▶ **Exercise objective**: Only some lines are wanted. Transcribe, exactly, the lines below from the line with "(EventMsg.ItemCompleted event) =>" up to and including the line with "Variable subagent_history_start_ordinal : option".

Segment Start: Stored data

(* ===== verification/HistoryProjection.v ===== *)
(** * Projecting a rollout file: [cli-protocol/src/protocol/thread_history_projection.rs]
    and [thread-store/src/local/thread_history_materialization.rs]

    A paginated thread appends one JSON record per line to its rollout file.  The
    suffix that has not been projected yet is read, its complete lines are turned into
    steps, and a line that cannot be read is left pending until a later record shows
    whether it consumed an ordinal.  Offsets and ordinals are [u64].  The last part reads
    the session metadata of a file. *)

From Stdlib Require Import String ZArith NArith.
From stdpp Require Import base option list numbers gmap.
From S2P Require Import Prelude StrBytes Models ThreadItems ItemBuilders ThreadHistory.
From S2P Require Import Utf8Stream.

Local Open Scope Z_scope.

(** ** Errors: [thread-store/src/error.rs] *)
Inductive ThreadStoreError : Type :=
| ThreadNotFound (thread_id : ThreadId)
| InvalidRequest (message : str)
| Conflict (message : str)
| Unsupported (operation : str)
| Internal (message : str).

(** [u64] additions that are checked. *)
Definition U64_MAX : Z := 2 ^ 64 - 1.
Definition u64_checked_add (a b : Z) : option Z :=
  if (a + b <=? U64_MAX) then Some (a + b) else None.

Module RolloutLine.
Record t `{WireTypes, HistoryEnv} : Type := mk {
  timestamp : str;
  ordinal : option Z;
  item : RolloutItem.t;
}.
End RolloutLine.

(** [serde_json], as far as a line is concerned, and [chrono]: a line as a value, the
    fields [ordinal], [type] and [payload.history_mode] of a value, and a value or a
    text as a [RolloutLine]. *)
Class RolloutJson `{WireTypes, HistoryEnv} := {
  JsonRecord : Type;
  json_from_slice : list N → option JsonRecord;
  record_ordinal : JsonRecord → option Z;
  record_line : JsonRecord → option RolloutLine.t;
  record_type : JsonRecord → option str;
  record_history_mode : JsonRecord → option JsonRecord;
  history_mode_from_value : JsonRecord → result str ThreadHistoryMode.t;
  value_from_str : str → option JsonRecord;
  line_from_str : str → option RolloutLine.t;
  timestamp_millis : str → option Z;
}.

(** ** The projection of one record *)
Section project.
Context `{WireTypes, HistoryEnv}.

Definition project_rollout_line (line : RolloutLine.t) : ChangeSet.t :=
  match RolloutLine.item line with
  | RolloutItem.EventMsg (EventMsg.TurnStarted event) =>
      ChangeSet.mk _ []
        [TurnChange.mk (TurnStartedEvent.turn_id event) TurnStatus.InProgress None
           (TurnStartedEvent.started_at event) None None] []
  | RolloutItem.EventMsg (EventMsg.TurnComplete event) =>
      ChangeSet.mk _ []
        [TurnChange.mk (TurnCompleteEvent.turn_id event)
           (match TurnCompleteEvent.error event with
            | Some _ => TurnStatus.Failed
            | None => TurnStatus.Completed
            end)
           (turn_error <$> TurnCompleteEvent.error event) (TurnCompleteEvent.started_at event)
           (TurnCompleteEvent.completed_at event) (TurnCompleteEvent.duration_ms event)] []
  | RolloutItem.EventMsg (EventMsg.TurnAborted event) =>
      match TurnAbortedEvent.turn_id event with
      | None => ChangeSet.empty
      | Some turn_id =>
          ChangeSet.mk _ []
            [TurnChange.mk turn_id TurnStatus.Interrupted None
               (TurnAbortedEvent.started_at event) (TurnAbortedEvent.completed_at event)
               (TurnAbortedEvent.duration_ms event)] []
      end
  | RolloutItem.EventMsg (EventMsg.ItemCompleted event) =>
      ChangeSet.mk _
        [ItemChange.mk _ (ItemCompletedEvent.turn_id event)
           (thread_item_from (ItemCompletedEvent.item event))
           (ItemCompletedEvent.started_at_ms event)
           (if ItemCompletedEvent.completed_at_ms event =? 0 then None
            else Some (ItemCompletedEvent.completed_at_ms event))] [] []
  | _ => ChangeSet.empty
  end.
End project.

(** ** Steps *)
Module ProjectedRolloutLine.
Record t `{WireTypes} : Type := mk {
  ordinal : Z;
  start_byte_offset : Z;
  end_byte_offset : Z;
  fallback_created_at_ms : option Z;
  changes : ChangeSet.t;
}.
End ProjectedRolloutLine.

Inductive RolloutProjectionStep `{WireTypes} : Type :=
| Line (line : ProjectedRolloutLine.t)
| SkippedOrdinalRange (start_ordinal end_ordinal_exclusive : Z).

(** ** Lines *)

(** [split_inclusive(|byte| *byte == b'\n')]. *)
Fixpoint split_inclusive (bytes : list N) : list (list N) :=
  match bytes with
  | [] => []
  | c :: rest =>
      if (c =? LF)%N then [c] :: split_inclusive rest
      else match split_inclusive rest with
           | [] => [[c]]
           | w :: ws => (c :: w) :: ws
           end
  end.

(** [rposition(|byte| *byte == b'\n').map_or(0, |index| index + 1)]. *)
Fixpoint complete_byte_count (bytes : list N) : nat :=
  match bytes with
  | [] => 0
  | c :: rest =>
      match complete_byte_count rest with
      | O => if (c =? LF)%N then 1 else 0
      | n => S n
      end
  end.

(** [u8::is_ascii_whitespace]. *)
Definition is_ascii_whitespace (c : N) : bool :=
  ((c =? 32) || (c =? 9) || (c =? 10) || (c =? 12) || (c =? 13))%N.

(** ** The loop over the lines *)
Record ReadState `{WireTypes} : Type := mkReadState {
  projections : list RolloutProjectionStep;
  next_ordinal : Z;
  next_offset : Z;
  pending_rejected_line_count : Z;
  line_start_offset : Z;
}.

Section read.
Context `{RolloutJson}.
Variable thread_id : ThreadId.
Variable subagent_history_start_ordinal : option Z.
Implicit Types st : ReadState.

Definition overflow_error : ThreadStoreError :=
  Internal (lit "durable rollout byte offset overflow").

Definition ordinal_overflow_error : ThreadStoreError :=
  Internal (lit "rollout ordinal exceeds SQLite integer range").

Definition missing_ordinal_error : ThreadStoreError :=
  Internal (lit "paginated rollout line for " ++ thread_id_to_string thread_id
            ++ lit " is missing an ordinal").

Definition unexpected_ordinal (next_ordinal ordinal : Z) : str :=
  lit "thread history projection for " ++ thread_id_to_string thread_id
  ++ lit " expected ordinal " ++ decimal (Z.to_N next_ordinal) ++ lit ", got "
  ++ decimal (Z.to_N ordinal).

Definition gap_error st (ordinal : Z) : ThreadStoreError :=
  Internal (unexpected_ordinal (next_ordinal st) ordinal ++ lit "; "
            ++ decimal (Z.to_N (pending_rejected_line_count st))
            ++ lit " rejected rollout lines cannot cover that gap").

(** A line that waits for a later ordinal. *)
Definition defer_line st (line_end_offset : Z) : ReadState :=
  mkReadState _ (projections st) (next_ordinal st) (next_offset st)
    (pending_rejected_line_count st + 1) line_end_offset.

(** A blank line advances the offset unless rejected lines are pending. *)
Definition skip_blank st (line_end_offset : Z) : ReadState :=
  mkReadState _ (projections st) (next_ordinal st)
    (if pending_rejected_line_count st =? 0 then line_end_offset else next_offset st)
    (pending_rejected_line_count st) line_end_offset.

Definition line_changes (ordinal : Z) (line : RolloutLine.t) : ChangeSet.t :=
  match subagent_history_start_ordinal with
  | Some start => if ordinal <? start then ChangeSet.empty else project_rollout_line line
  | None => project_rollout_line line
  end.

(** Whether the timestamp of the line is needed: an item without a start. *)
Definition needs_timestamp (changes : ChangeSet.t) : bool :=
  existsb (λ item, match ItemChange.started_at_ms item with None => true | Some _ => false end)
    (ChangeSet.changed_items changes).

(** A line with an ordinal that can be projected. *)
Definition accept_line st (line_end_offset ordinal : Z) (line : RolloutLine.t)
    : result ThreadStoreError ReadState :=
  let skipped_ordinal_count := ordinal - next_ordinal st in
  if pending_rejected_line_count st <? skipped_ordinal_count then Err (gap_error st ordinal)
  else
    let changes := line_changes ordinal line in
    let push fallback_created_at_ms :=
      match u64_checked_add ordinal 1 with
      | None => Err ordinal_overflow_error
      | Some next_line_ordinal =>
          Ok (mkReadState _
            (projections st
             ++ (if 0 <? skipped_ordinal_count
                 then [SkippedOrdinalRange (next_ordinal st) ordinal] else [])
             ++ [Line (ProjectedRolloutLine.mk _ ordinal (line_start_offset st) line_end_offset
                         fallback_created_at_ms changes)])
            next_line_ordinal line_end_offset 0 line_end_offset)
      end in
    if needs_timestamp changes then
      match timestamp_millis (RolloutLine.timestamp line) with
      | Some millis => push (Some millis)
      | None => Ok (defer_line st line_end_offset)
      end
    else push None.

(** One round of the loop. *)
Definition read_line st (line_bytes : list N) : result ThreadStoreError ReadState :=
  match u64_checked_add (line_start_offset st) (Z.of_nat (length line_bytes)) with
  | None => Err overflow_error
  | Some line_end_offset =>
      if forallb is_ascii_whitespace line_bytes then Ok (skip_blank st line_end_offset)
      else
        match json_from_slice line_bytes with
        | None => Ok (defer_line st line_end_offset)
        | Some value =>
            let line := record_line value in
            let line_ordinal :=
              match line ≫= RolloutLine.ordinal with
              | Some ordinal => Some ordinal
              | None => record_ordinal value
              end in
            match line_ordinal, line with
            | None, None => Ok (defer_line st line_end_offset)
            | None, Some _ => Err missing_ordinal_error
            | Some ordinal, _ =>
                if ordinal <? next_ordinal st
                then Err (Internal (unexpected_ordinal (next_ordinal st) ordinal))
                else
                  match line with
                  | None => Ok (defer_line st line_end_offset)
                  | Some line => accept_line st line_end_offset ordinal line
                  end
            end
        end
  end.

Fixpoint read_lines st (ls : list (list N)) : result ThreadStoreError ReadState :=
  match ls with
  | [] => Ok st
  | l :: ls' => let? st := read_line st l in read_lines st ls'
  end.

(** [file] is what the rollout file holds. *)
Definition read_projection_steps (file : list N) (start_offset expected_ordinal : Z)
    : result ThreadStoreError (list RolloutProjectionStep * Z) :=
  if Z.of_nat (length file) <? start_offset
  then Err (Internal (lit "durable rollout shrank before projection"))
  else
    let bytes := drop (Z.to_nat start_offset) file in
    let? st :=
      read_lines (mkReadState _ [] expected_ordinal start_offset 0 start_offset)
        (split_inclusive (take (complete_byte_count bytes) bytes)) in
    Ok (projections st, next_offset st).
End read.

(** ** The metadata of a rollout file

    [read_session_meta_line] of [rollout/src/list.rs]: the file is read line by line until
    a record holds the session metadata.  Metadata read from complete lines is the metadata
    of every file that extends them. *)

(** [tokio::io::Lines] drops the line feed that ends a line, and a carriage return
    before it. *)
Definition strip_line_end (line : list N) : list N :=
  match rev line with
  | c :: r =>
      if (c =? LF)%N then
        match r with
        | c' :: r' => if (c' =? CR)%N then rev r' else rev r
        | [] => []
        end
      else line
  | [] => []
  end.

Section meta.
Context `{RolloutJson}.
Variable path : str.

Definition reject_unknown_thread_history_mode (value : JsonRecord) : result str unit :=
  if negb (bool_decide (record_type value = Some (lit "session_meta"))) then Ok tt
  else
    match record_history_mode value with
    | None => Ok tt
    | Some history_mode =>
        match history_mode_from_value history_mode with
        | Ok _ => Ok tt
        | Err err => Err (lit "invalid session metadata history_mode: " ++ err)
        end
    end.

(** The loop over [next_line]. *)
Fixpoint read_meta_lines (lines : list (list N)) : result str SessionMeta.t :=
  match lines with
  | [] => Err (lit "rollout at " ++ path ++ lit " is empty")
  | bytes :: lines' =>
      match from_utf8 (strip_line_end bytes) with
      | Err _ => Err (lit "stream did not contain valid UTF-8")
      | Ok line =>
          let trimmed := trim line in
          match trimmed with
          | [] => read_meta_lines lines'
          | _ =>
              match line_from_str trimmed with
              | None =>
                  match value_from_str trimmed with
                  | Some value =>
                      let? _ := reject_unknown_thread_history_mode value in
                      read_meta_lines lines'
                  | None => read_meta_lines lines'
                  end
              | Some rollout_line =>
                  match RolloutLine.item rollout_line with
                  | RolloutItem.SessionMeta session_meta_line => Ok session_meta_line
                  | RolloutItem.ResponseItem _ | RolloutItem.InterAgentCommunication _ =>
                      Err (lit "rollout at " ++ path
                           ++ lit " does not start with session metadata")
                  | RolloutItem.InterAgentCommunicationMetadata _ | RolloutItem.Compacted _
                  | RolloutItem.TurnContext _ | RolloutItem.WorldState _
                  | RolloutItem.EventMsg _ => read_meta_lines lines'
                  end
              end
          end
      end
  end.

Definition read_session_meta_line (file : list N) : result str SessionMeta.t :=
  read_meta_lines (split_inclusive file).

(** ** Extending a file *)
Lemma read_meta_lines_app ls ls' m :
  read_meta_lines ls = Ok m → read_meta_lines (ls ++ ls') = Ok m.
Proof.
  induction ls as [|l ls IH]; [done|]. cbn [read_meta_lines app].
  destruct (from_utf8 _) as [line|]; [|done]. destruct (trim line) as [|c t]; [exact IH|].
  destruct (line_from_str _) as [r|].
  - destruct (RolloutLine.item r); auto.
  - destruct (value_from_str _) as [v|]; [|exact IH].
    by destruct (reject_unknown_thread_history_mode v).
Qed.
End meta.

Segment End: Stored data

▶ **Problem solution**:
  | RolloutItem.EventMsg (EventMsg.ItemCompleted event) =>
      ChangeSet.mk _
        [ItemChange.mk _ (ItemCompletedEvent.turn_id event)
           (thread_item_from (ItemCompletedEvent.item event))
           (ItemCompletedEvent.started_at_ms event)
           (if ItemCompletedEvent.completed_at_ms event =? 0 then None
            else Some (ItemCompletedEvent.completed_at_ms event))] [] []
  | _ => ChangeSet.empty
  end.
End project.

(** ** Steps *)
Module ProjectedRolloutLine.
Record t `{WireTypes} : Type := mk {
  ordinal : Z;
  start_byte_offset : Z;
  end_byte_offset : Z;
  fallback_created_at_ms : option Z;
  changes : ChangeSet.t;
}.
End ProjectedRolloutLine.

Inductive RolloutProjectionStep `{WireTypes} : Type :=
| Line (line : ProjectedRolloutLine.t)
| SkippedOrdinalRange (start_ordinal end_ordinal_exclusive : Z).

(** ** Lines *)

(** [split_inclusive(|byte| *byte == b'\n')]. *)
Fixpoint split_inclusive (bytes : list N) : list (list N) :=
  match bytes with
  | [] => []
  | c :: rest =>
      if (c =? LF)%N then [c] :: split_inclusive rest
      else match split_inclusive rest with
           | [] => [[c]]
           | w :: ws => (c :: w) :: ws
           end
  end.

(** [rposition(|byte| *byte == b'\n').map_or(0, |index| index + 1)]. *)
Fixpoint complete_byte_count (bytes : list N) : nat :=
  match bytes with
  | [] => 0
  | c :: rest =>
      match complete_byte_count rest with
      | O => if (c =? LF)%N then 1 else 0
      | n => S n
      end
  end.

(** [u8::is_ascii_whitespace]. *)
Definition is_ascii_whitespace (c : N) : bool :=
  ((c =? 32) || (c =? 9) || (c =? 10) || (c =? 12) || (c =? 13))%N.

(** ** The loop over the lines *)
Record ReadState `{WireTypes} : Type := mkReadState {
  projections : list RolloutProjectionStep;
  next_ordinal : Z;
  next_offset : Z;
  pending_rejected_line_count : Z;
  line_start_offset : Z;
}.

Section read.
Context `{RolloutJson}.
Variable thread_id : ThreadId.
Variable subagent_history_start_ordinal : option Z.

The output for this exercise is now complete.